Vieira used to live in a favela (shantytown) near her job, but she moved to a distant neighbourhood to get away from the frequent firefights. “My 19-year-old daughter can’t find a job, in spite of all her efforts, and despite the fact that she is finishing secondary school.”

Besides jobs and more schools, Brazil’s Afro-descendants need housing, because “nearly all of the people living on the streets are black,” she added.

The march in Brasilia also called for a 25 percent quota for black students in the country’s public universities, legal land titles for those living in black communities that were originally quilombos, and the effective application of a law that stipulates that African and Afro-Brazilian history must be taught in the country’s schools.

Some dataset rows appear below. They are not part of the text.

Lemma until_app c s t : contains_byte c s = false → until c (s +:+ String c t) = (s, t).
Proof.
  induction s as [|d s IH].
  - intros _. change (EmptyString +:+ String c t) with (String c t). cbn [until]. by rewrite Ascii.eqb_refl.
  - rewrite contains_cons. intros [Hd Hs]%orb_false_iff.
    change (String d s +:+ String c t) with (String d (s +:+ String c t)). cbn [until].
    rewrite Hd, (IH Hs). done.
Qed.

Fixpoint split_at (c : ascii) (s : string) : list string :=
  match s with
  | EmptyString => [EmptyString]
  | String d s =>
      if Ascii.eqb d c then EmptyString :: split_at c s
      else match split_at c s with h :: t => String d h :: t | [] => [] end
  end.

Lemma split_at_app c s t : contains_byte c s = false → split_at c (s +:+ String c t) = s :: split_at c t.
Proof.
  induction s as [|d s IH].
  - intros _. change (EmptyString +:+ String c t) with (String c t). cbn [split_at]. by rewrite Ascii.eqb_refl.
  - rewrite contains_cons. intros [Hd Hs]%orb_false_iff.
    change (String d s +:+ String c t) with (String d (s +:+ String c t)). cbn [split_at].
    by rewrite Hd, (IH Hs).
Qed.

Lemma split_at_free c s : contains_byte c s = false → split_at c s = [s].
Proof.
  induction s as [|d s IH]; [done|]. rewrite contains_cons. intros [Hd Hs]%orb_false_iff. cbn [split_at].
  by rewrite Hd, (IH Hs).
Qed.

(** ** Fields *)

Definition write_fields (l : list string) : string :=
  foldr (λ field s, escape field +:+ String ";" s) EmptyString l.

Definition read_fields (s : string) : list string :=
  map unescape (removelast (split_at ";" s)).

Lemma split_fields l : split_at ";" (write_fields l) = map escape l ++ [EmptyString].
Proof.
  induction l as [|field l IH]; [done|]. unfold write_fields. cbn [foldr map app]. fold (write_fields l).
  rewrite split_at_app by (apply escape_free, separator_semicolon). by rewrite IH.
Qed.

Lemma read_write_fields l : read_fields (write_fields l) = l.
Proof.
  unfold read_fields. rewrite split_fields, removelast_last, map_map. rewrite <-(map_id l) at 2.
  apply map_ext. apply unescape_escape.
Qed.

Lemma write_fields_free c l : separator c → c ≠ ";"%char → contains_byte c (write_fields l) = false.
Proof.
  intros Hc Hs. induction l as [|field l IH]; [done|]. unfold write_fields. cbn [foldr]. fold (write_fields l).
  assert (∀ s t, contains_byte c (s +:+ t) = contains_byte c s || contains_byte c t) as Happ.
  { intros s t. induction s as [|d s IHs]; [done|].
    change (String d s +:+ t) with (String d (s +:+ t)). rewrite !contains_cons, IHs. by rewrite orb_assoc. }
  rewrite Happ, escape_free by done. rewrite contains_cons, IH, orb_false_r. simpl.
  apply Ascii.eqb_neq. by apply not_eq_sym.
Qed.

(** Numbers, any that there are. *)
Definition read_number (s : string) : Z :=
  match s with
  | String "-" s => - default 0 (parse_digits 0 s)
  | s => default 0 (parse_digits 0 s)
  end.

Lemma read_show z : read_number (show z) = z.
Proof.
  unfold read_number, show. destruct z as [|p|p]; [done| |].
  - change (pretty (Zpos p)) with (pretty (Npos p)). pose proof (parse_digits_pretty (Npos p)) as Hp.
    destruct (pretty (Npos p)) as [|c s] eqn:E; [done|]. destruct (pretty_N_unsigned _ _ _ E) as [Hm _].
    apply Ascii.eqb_neq in Hm. replace (match c with "-"%char => _ | _ => _ end)
      with (default 0 (parse_digits 0 (String c s))); [by rewrite Hp|].
    destruct c as [[] [] [] [] [] [] [] []]; done.
  - change (pretty (Zneg p)) with (String "-" (pretty (Npos p))). cbv iota beta.
    by rewrite (parse_digits_pretty (Npos p)).
Qed.

Definition write_option (o : option string) : string :=
  match o with Some s => String "s" s | None => EmptyString end.
Definition read_option (s : string) : option string :=
  match s with String _ s => Some s | EmptyString => None end.

Lemma read_write_option o : read_option (write_option o) = o.
Proof. by destruct o. Qed.

(** ** Records *)

Fixpoint read_allocations (l : list string) : list Allocation :=
  match l with
  | scope :: position :: l => mkAllocation scope (read_number position) :: read_allocations l
  | _ => []
  end.

Definition write_allocations (l : list Allocation) : list string :=
  concat (map (λ a, [al_scope a; show (al_position a)]) l).

Lemma read_write_allocations l : read_allocations (write_allocations l) = l.
Proof.
  induction l as [|[scope position] l IH]; [done|]. unfold write_allocations. cbn [map concat app al_scope al_position].
  fold (write_allocations l). cbn [read_allocations]. by rewrite read_show, IH.
Qed.

(** The events that are encoded: those of the sample streams, with one commit and their places. *)
Definition journal_event (id type entity_id entity_type payload commit_id places : string)
    (sequence version : Z) : SerializedEvent :=
  mkEvent id sequence type version entity_id entity_type payload
    (with_commit_id (with_extensions Metadata_default {[ALLOCATION_KEY := places]}) commit_id).

Definition places_of (event : SerializedEvent) : string :=
  default EmptyString (md_extensions (ev_metadata event) !! ALLOCATION_KEY).

Definition restored (event : SerializedEvent) : SerializedEvent :=
  journal_event (ev_id event) (ev_type event) (ev_entity_id event) (ev_entity_type event) (ev_payload event)
    (md_commit_id (ev_metadata event)) (places_of event) (ev_sequence event) (ev_version event).
Lemma placed_ok : journal_ok placed_commits placed_rows.
Proof.
  assert (∀ scope, floor_of placed_rows scope = 0) as Hfloor
    by (intros scope; unfold floor_of; by rewrite placed_no_manifest).
  split.
  - intros scope. unfold journal_length. rewrite placed_journal. by case_bool_decide.
  - intros scope. unfold journal_length. rewrite placed_journal. by case_bool_decide.
  - intros scope. unfold journal_length. rewrite placed_journal. unfold placed_rows.
    case_bool_decide as Hs; [subst scope; by rewrite lookup_insert_eq|].
    rewrite !lookup_insert_ne, lookup_singleton_ne; [done|..]; intros Heq%(f_equal fst); simpl in Heq;
      [by apply row_counter_pk in Heq|by apply row_counter_pk in Heq|by apply counter_pk_inj in Heq].
  - intros scope p e. rewrite placed_journal. case_bool_decide as Hs; [|intros Hin; by apply not_elem_of_nil in Hin].
    subst scope. rewrite !elem_of_cons. intros [[= -> ->]|[[= -> ->]|Hin]] _; [| |by apply not_elem_of_nil in Hin].
    + exists (placed_row 1). split; vm_compute; reflexivity.
    + exists (placed_row 2). split; vm_compute; reflexivity.
  - intros scope sk v. unfold placed_rows. rewrite !lookup_insert_Some, lookup_singleton_Some.
    intros [[Heq _]|[_ [[Heq <-]|[_ [Heq <-]]]]].
    + apply (f_equal fst) in Heq. simpl in Heq. symmetry in Heq. by apply row_counter_pk in Heq.
    + apply pair_equal_spec in Heq as [Hs <-]. apply row_pk_inj in Hs as <-.
      exists 1, (placed_event 1). rewrite placed_journal, bool_decide_true by done.
      split; [apply list_elem_of_here|]. split; [done|]. vm_compute. reflexivity.
    + apply pair_equal_spec in Heq as [Hs <-]. apply row_pk_inj in Hs as <-.
      exists 2, (placed_event 2). rewrite placed_journal, bool_decide_true by done.
      split; [apply list_elem_of_further, list_elem_of_here|]. split; [done|]. vm_compute. reflexivity.
  - intros scope. rewrite Hfloor. unfold journal_length, llen. lia.
  - intros scope row. by rewrite placed_no_manifest.
Qed.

The black movement’s demands “are revolutionary, because they are calling for profound changes in the structure of the country,” since what is needed is to create dignified living conditions for “the excluded half” of the population, said Gualberto.

He underlined that one isolated measure cannot solve the problem, and that what is required is an articulated set of measures.

Some advances have been made in recent years, such as the creation of the Special Secretariat for the Promotion of Racial Equality, which has the rank of a government ministry, and the inclusion of African and Afro-Brazilian culture in the regular educational curriculum. But little has been done in practice, said the activist.

“The training received by high school teachers is steeped in a ‘white-centric’ conception of Brazilian history,” and they are thus not prepared to teach Afro-Brazilian history, said Gualberto. Blacks are also underrepresented in politics, and nearly all members of Congress are white. Nevertheless, many people say “there is no racism in Brazil,” he added.

The Zumbi + 10 march drew between 5,000 and 7,000 demonstrators from the country’s 27 states, in what was meant to be “a symbolic act,” said Gualberto. An estimated 30,000 people took part in the 1995 demonstration.

What happened since then is that the movement split. Another march against racism will take place on Nov. 22 in Brasilia, organised by the Central Única dos Travalhadores, which is close to the governing leftist Workers Party.

According to Gualberto, next Tuesday’s march will be “in support of the government,” while the Zumbi + 10 march was independent and was scheduled two years ago, as a demonstration organised by a large number of groups forming part of the black movement.